Timely use of rescue therapy in ongoing care linked to better outcomes
Before a myasthenic crisis, the most commonly used medication was pyridostigmine (sold as Mestinon), a muscle-strengthening medicine taken by a little more than 80% of patients. This was followed by glucocorticoids, used by about the same percentage of patients. Other immunosuppressant treatments used to control immune activity included tacrolimus, taken by 20%, and mycophenolate mofetil and azathioprine, each taken by a little more than 3% of patients. Cyclophosphamide was used by about 1% of patients.
Compared with patients with anti-AChR antibodies, those with anti-MuSK antibodies spent significantly less time on ventilatory support (5.2 vs. 17.4 days). The anti-MuSK patients also had a shorter hospital stay (16 vs. 34.4 days), and a shorter intensive care unit stay (6 vs. 19.2 days).
According to the days spent on mechanical ventilation, myasthenic crisis events were divided into two groups: early withdrawal, meaning patients were weaned off mechanical ventilation within 15 days; and late ventilation withdrawal, meaning mechanical ventilation was required for more than 15 days.
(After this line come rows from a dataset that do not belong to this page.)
Definition firstBelow (t : SHAMap) (node : loc) : M (option loc) := below_loop t depth_fuel branches node.
Definition lastBelow (t : SHAMap) (node : loc) : M (option loc) := below_loop t depth_fuel (reverse branches) node.

(** The scan of [onlyBelow] over one inner node: [None] for a second branch. *)
Fixpoint only_scan (t : SHAMap) (node : loc) (order : list Z) (nextNode : option loc)
    : M (option (option loc)) :=
  match order with
  | [] => mret (Some nextNode)
  | i :: order =>
      n ← deref node;
      e ← lift (isEmptyBranch n i);
      if (e : bool) then only_scan t node order nextNode
      else match nextNode with
           | Some _ => mret None
           | None => c ← descendThrow t node i; only_scan t node order (Some c)
           end
  end.

Fixpoint onlyBelow_loop (t : SHAMap) (fuel : nat) (node : loc) : M (option SHAMapItem) :=
  match fuel with
  | O => throw (undefined no_fuel)
  | S fuel =>
      n ← deref node;
      if negb (isLeaf n) then
        o ← only_scan t node branches None;
        match o with
        | None => mret None
        | Some None => mret None
        | Some (Some next) => onlyBelow_loop t fuel next
        end
      else mret (mItem n)
  end.

Definition onlyBelow (t : SHAMap) (node : loc) : M (option SHAMapItem) := onlyBelow_loop t depth_fuel node.

(** ** Reading *)

Definition peek_at (o : option loc) : M (option SHAMapItem) :=
  match o with
  | None => mret None
  | Some l => n ← deref l; mret (mItem n)
  end.

Definition peekFirstItem (t : SHAMap) : M (option SHAMapItem) := o ← firstBelow t (root t); peek_at o.
Definition peekLastItem (t : SHAMap) : M (option SHAMapItem) := o ← lastBelow t (root t); peek_at o.
Definition peekItem (t : SHAMap) (id : uint256) : M (option SHAMapItem) := o ← walkToPointer t id; peek_at o.

Definition hasItem_map (t : SHAMap) (id : uint256) : M bool :=
  o ← walkToPointer t id; mret (match o with Some _ => true | None => false end).

(** [peekItem (id, type)] and [peekItem (id, hash)]: also the type or the hash of
    the leaf. *)
Definition peekItem_type (t : SHAMap) (id : uint256) : M (option (SHAMapItem * TNType)) :=
  o ← walkToPointer t id;
  match o with
  | None => mret None
  | Some l => n ← deref l; item ← lift (item_of n); mret (Some (item, mType n))
  end.

Definition peekItem_hash (t : SHAMap) (id : uint256) : M (option (SHAMapItem * uint256)) :=
  o ← walkToPointer t id;
  match o with
  | None => mret None
  | Some l => n ← deref l; item ← lift (item_of n); mret (Some (item, mHash n))
  end.

(** The branches [peekNextItem] and [peekPrevItem] try beside [b]. *)
Definition branches_after (b : Z) : list Z := filter (fun i => b < i) branches.
Definition branches_before (b : Z) : list Z := filter (fun i => i < b) (reverse branches).

Fixpoint peekNext_loop (t : SHAMap) (id : uint256) (stack : NodeStack) : M (option (SHAMapItem * TNType)) :=
  match stack with
  | [] => mret None
  | (node, nodeID) :: stack =>
      n ← deref node;
      if isLeaf n then
        item ← lift (item_of n);
        if key_ltb id (mTag item) then mret (Some (item, mType n)) else peekNext_loop t id stack
      else
        b ← from_option no_branch (selectBranch nodeID id);
        o ← lift (find_branch n (branches_after b));
        match o with
        | None => peekNext_loop t id stack
        | Some i =>
            node ← descendThrow t node i;
            o ← firstBelow t node;
            match o with
            | None => throw (runtime_error "missing/corrupt node")
            | Some l =>
                n ← deref l;
                if isInner n then throw (runtime_error "missing/corrupt node")
                else item ← lift (item_of n); mret (Some (item, mType n))
            end
        end
  end.

Definition peekNextItem (t : SHAMap) (id : uint256) : M (option (SHAMapItem * TNType)) :=
  stack ← getStack t id true; peekNext_loop t id stack.
(* ===== verification/SHAMapReads.v ===== *)
(** * SHAMap: what the reads answer

    For a map whose root represents the finite map [m], loading nodes from the
    database as needed: [peekItem] and [hasItem] look a key up, [peekFirstItem]
    and [peekLastItem] find the ends, [peekNextItem] and [peekPrevItem] the
    neighbours of a key that need not be present, all in the order of the keys.
    Every read returns (no exception, no undefined step, enough fuel), and leaves
    every map of the store representing what it did. *)
From Stdlib Require Import ZArith Lia Sorted.
From S2P Require Import Prelude BaseUint Serializer SHAMapNode SHAMapSpec SHAMap SHAMapRep.
From stdpp Require Import base numbers list gmap strings.
Import BaseUint Serializer SHAMapNode SHAMapSpec SHAMap SHAMapRep.
Local Open Scope Z_scope.

Module SHAMapReads.

Section Reads.
Context `{SHA : SHA512}.
Implicit Types (s : Store) (g : ghost) (v : view) (n : SHAMapTreeNode) (l c : loc) (p : path) (m : kmap) (i : Z).

(** The object [t] has [v]'s backing. *)
Context (t : SHAMap) (v : view) (Hv : view_ok v) (Hbk : mBacked t = v_backed v).

(** The first [d] nibbles of a key. *)
Abbreviation pre k d := (take d (nibbles k)).

Lemma pre_S k d : (d < 64)%nat -> pre k (S d) = pre k d ++ [nib k d].
Proof. apply take_nibbles_S. Qed.

Lemma leafy_leaf n p m : leaf_rep v n p m -> isLeaf n = true /\ isInner n = false /\ hasItem n = true.
Proof.
  intros (item & Ht & Hi & _). unfold isLeaf, isInner, hasItem. rewrite Ht, Hi.
  destruct Hv as [_ [-> |[-> | ->]]]; done.
Qed.

Lemma inner_not_leaf s g n p m : inner_rep s g v n p m -> isLeaf n = false /\ isInner n = true /\ hasItem n = false.
Proof. intros (inner & [Ht Hi _ _ _ _ _ _] & _). unfold isLeaf, isInner, hasItem. by rewrite Ht, Hi. Qed.

Lemma empty_branch s g n p m i :
  inner_rep s g v n p m -> 0 <= i < 16 -> isEmptyBranch n i = Ok (bool_decide (sub (length p) i m = ∅)).
Proof.
  intros (inner & Hsk & _ & _ & Hb) Hi. unfold isEmptyBranch, inner_of. rewrite (sk_inner _ _ _ Hsk). cbn. f_equal.
  rewrite is_branch_testbit, (sk_bits _ _ _ Hsk), (proj2 (Z.ltb_lt _ _)) by lia. cbn [andb].
  rewrite negb_involutive. destruct (isZero _) eqn:E.
  - symmetry. apply bool_decide_eq_true. by apply (Hb i Hi).
  - symmetry. apply bool_decide_eq_false. intros Hz. apply (Hb i Hi) in Hz. congruence.
Qed.

(** The two shapes of the node behind a pointer. *)
Lemma lrep_cases s g l p m :
  lrep s g v l p m -> exists n, cells s !! l = Some n /\
    (leaf_rep v n p m \/ (mType n = tnINNER /\ inner_rep s g v n p m)).
Proof.
  intros [_ (n & Hn & Hrep)]. exists n. split; [done|]. apply rep_inv in Hrep as [|[Hi _]]; [auto|right].
  split; [|done]. by destruct Hi as (inner & [] & _).
Qed.

Lemma position_step id k d :
  is_uint256 k -> (d < 64)%nat -> mDepth id = Z.of_nat d -> length (mNodeID id) = 32%nat ->
  exists id', getChildNodeID id (nib k d) = Some id' /\ mDepth id' = Z.of_nat (S d) /\ length (mNodeID id') = 32%nat.
Proof.
  intros Hk Hd Hid Hl. unfold getChildNodeID, depth_byte. rewrite Hid, (proj2 (Z.ltb_ge _ _)), half_nat by lia.
  destruct (lookup_lt_is_Some_2 (mNodeID id) (d / 2)) as [b ->]; [rewrite Hl; by apply half_lt|].
  cbn [mbind option_bind]. eexists. split; [done|]. cbn. rewrite length_insert. split; [lia|done].
Qed.
Lemma updateGiveItem_absent item m t s g isTransaction hasMeta :
  object_ok v t -> ghost_ok s g -> lrep s g v (root t) [] m -> is_uint256 (mTag item) -> m !! mTag item = None ->
  wp (updateGiveItem t item isTransaction hasMeta) s (fun '(b, t') s' => b = false /\ t' = t /\ wrote s g t t' m s').
Proof.
  intros Ht Hg Hrep Hk Hnone. unfold updateGiveItem. apply wp_bind.
  eapply wp_mono; [by apply (getStack_ok t v Hv (proj1 Ht) (mTag item) m s g)|].
  intros st s1 (g1 & d & l & id & tl & Hgr & -> & Hd & Hid & Hl & Hroot & Htl & Hend).
  pose proof Hend as (n & Hn & _). apply wp_bind, (wp_deref _ n); [done|].
  destruct (stack_top m s1 g1 (mTag item) l d n Hd Hend Hn) as [(_ & _ & _ & _ & _ & [x E])|[Hno _]]; [congruence|].
  assert (negb (isLeaf n) || negb (same_key n (mTag item)) = true) as E.
  { destruct Hno as [-> | ->]; [done|apply orb_true_r]. }
  unfold same_key in E. rewrite E. apply wp_ret. split_and!; [done|done|]. by eapply wrote_same.
Qed.


(** ** Updating *)

Section Update.
Context (item : SHAMapItem) (m : kmap) (ms : list kmap) (y : Blob).
Let k := mTag item.
Let m' := <[mTag item := mData item]> m.
Context (Hk : is_uint256 (mTag item)) (Hold : m !! mTag item = Some y).
Context (Hnc : no_collision (v_type v) ms) (Hm : m ∈ ms) (Hm' : m' ∈ ms).
Context (Hok : map_ok (v_type v) m) (Hok' : map_ok (v_type v) m').

Lemma below_update d : (d <= 64)%nat -> below (pre k d) m = {[k := y]} -> below (pre k d) m' = {[k := mData item]}.
Proof.
  intros Hd E. apply map_eq. intros k'. destruct (decide (k' = k)) as [->|Hne].
  - rewrite below_own by done. unfold m', k. by rewrite lookup_insert_eq, lookup_singleton_eq.
  - rewrite lookup_singleton_ne by done. rewrite <- (lookup_singleton_ne k k' y), <- E by done.
    apply option_eq. intros x. unfold m'. by rewrite !below_lookup, lookup_insert_ne.
Qed.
When comparing the two groups, the researchers found that a history of thymoma and in-hospital pneumonia were associated with an increased risk for prolonged mechanical ventilation.
Another independent risk factor for prolonged ventilation identified by researchers was the partial pressure of carbon dioxide — a measure of carbon dioxide levels in the blood that often serves as a marker of lung function — before a crisis.
Our study revealed two additional risk factors, thymoma, and [levels of carbon dioxide] in blood gas, which might help in the early stratification of patients with worse prognoses and intervention for a better in-hospital outcome of [myasthenic crisis].
The team noted that their findings were consistent with those of other studies in which pneumonia was identified as a risk factor for prolonged mechanical ventilation in MG patients having a myasthenic crisis.
“Our study revealed two additional risk factors, thymoma, and [levels of carbon dioxide] in blood gas, which might help in the early stratification of patients with worse prognoses and intervention for a better in-hospital outcome of [myasthenic crisis],” the researchers wrote.
Key to better outcomes, the team noted were “active intervention” in treating patients during crises and the use of rescue therapy during ongoing care.
Noting that all patients in this study had been treated with a rescue therapy, the team concluded that “the efficacy of rescue therapies in treating crisis was again validated in this real-world cohort.”
In recent years, “with timely rescue therapies and prospective follow-ups, the in-hospital outcome of [myasthenic crises] was substantially improved,” the researchers added.
Given that their study only included a small number of patients who received the same regimen of rescue therapies for a myasthenic crisis, the team noted that a future study with a larger sample size is required to validate the risk factors for in-hospital outcomes.